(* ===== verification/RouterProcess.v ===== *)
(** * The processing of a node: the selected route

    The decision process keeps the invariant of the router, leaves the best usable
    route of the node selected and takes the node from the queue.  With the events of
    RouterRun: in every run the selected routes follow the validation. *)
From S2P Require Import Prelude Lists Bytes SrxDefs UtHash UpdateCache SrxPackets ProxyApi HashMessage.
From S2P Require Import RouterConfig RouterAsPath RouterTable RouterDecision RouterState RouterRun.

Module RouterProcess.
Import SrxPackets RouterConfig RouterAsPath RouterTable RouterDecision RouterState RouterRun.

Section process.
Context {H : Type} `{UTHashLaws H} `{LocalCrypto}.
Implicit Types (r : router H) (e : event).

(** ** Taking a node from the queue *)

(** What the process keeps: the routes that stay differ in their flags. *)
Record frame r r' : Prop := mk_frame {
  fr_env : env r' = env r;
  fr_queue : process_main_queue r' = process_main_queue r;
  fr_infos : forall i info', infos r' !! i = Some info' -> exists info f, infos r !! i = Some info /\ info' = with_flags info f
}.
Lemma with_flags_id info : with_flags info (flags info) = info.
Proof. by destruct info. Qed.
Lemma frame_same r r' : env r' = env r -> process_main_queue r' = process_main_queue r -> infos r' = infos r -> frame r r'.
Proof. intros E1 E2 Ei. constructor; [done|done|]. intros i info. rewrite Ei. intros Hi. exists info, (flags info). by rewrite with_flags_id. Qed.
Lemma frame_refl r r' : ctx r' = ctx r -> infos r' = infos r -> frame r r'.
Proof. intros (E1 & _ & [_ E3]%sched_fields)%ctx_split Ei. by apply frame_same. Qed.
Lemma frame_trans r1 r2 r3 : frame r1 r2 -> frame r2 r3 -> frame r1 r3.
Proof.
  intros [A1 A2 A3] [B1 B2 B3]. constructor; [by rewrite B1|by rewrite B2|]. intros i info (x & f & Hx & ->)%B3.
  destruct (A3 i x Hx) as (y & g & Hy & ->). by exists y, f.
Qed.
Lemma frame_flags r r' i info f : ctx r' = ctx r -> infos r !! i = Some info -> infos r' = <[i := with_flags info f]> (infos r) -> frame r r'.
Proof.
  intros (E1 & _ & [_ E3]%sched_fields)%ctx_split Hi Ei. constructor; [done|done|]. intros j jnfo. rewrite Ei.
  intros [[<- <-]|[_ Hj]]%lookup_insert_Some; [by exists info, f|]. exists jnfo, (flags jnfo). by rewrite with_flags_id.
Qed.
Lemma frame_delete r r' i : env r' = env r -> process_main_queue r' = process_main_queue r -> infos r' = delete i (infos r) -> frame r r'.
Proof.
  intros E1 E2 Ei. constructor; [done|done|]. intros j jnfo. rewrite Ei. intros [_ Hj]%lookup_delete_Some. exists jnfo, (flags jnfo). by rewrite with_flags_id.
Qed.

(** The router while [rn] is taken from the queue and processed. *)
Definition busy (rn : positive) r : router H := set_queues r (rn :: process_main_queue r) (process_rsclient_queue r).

====================

Exercise requirements: The result should consist solely of the lines from the one that contains "intros E1 E2 Ei. constructor; [done|done|]. intros j" to the last line of the records above, reproduced exactly.

Answer section:
  intros E1 E2 Ei. constructor; [done|done|]. intros j jnfo. rewrite Ei. intros [_ Hj]%lookup_delete_Some. exists jnfo, (flags jnfo). by rewrite with_flags_id.
Qed.

(** The router while [rn] is taken from the queue and processed. *)
Definition busy (rn : positive) r : router H := set_queues r (rn :: process_main_queue r) (process_rsclient_queue r).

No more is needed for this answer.